# Task statement
In the records that follow, the lines from the one containing "change (values [(EmptyString, x)])" to the one containing "rewrite (_find_F_unfold (HK", inclusive, are to be given again exactly.

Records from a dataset
* * *
(** Without covariance the iterates stay at zero, and no iteration meets
    the criterion. *)
Lemma flat_never j :
  c = 0 ->
  ~ converged_at (NP := numpy_ref) (SP := scipy_stub) self [[c]] 1
      default_threshold [(EmptyString, 0)] j.
Proof.
  intros Hc0 (fj & f_new & Hfj & Hbody & Hcrit).
  destruct (one_point_iterate j 0) as (xj & Hxj & _ & Hzero).
  rewrite Hxj in Hfj. injection Hfj as <-.
  destruct (one_point_body xj) as (y & Hy & Hy0).
  rewrite Hy in Hbody. injection Hbody as <-.
  apply (criterion_zero xj y); [|done].
  by rewrite Hy0, newton_1_zero.
Qed.

(** With a positive prior variance and the output [-1] every successor
    is negative: ten iterations in a row meet the criterion and the tenth
    successor is returned. *)
Lemma descending_loop k : forall nb x evals,
  0 < c -> y0 = -1 -> x <= 0 -> (nb + S k = 10)%nat ->
  exists y,
    _find_F_loop (NP := numpy_ref) (SP := scipy_stub) self [[c]] 1
      default_threshold (S k + evals) [(EmptyString, x)] nb
    = Ok [("a"%string, y)].
Proof.
  induction k as [|k IH]; intros nb x evals Hc0 Hy0 Hx Hnb;
    change (S ?a + evals)%nat with (S (a + evals));
    cbn [_find_F_loop];
    destruct (one_point_body x) as (y & -> & Hy); cbn [bind];
    change (values [(EmptyString, x)]) with [x];
    (assert (Hneg : y < 0)
       by (rewrite Hy; subst y0; by apply newton_1_negative));
    rewrite (criterion_below _ _ _ (criterion_negative x y Hneg));
    cbn [bind]; change (new_series [y]) with [(EmptyString, y)].
  - assert (nb = 9)%nat as -> by lia. cbn [Nat.ltb Nat.leb].
    unfold get_frame, getattr. rewrite HX. cbn [bind attr as_frame].
    by exists y.
  - destruct (Nat.ltb_spec 9 (S nb)) as [|_]; [lia|].
    apply IH; (done || lra || lia).
Qed.

End OnePoint.

(** A classification model with one training sequence, labelled [-1]. *)
Definition one_class_model : obj HammingKernel vector :=
  <["kern" := VKern one_kernel]> (<["regr" := VBool false]>
  (<["_ell" := VInt 1]> (<["Y" := VSeries [("a"%string, -1)]]>
  (<["X_seqs" := VFrame [("a", "R")]%string]> ∅)))).

Lemma one_kernel_K h :
  make_K (GPKernel := hamming_kernel) one_kernel [h]
  = Ok [[hamming "R" "R" * h]].
Proof. reflexivity. Qed.

Lemma one_class_find_F :
  exists y,
    _find_F (HK := hamming_kernel) (NP := numpy_ref) (SP := scipy_stub)
      one_class_model [1] None default_threshold default_evals
    = Ok [("a"%string, y)].
Proof.
  rewrite (_find_F_unfold (HK := hamming_kernel) one_class_model [1]
             [("a"%string, -1)] one_kernel [[hamming "R" "R" * 1]] _ _
             eq_refl eq_refl (one_kernel_K 1)).
  change default_evals with (S 9 + 990)%nat.
  assert (Hc : 0 < hamming "R" "R" * 1) by (unfold hamming; simpl; lra).
  apply (descending_loop one_class_model (-1) (hamming "R" "R" * 1));
    (done || lra || lia).
Qed.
* * *
# Exercise response
    change (values [(EmptyString, x)]) with [x];
    (assert (Hneg : y < 0)
       by (rewrite Hy; subst y0; by apply newton_1_negative));
    rewrite (criterion_below _ _ _ (criterion_negative x y Hneg));
    cbn [bind]; change (new_series [y]) with [(EmptyString, y)].
  - assert (nb = 9)%nat as -> by lia. cbn [Nat.ltb Nat.leb].
    unfold get_frame, getattr. rewrite HX. cbn [bind attr as_frame].
    by exists y.
  - destruct (Nat.ltb_spec 9 (S nb)) as [|_]; [lia|].
    apply IH; (done || lra || lia).
Qed.

End OnePoint.

(** A classification model with one training sequence, labelled [-1]. *)
Definition one_class_model : obj HammingKernel vector :=
  <["kern" := VKern one_kernel]> (<["regr" := VBool false]>
  (<["_ell" := VInt 1]> (<["Y" := VSeries [("a"%string, -1)]]>
  (<["X_seqs" := VFrame [("a", "R")]%string]> ∅)))).

Lemma one_kernel_K h :
  make_K (GPKernel := hamming_kernel) one_kernel [h]
  = Ok [[hamming "R" "R" * h]].
Proof. reflexivity. Qed.

Lemma one_class_find_F :
  exists y,
    _find_F (HK := hamming_kernel) (NP := numpy_ref) (SP := scipy_stub)
      one_class_model [1] None default_threshold default_evals
    = Ok [("a"%string, y)].
Proof.
  rewrite (_find_F_unfold (HK := hamming_kernel) one_class_model [1]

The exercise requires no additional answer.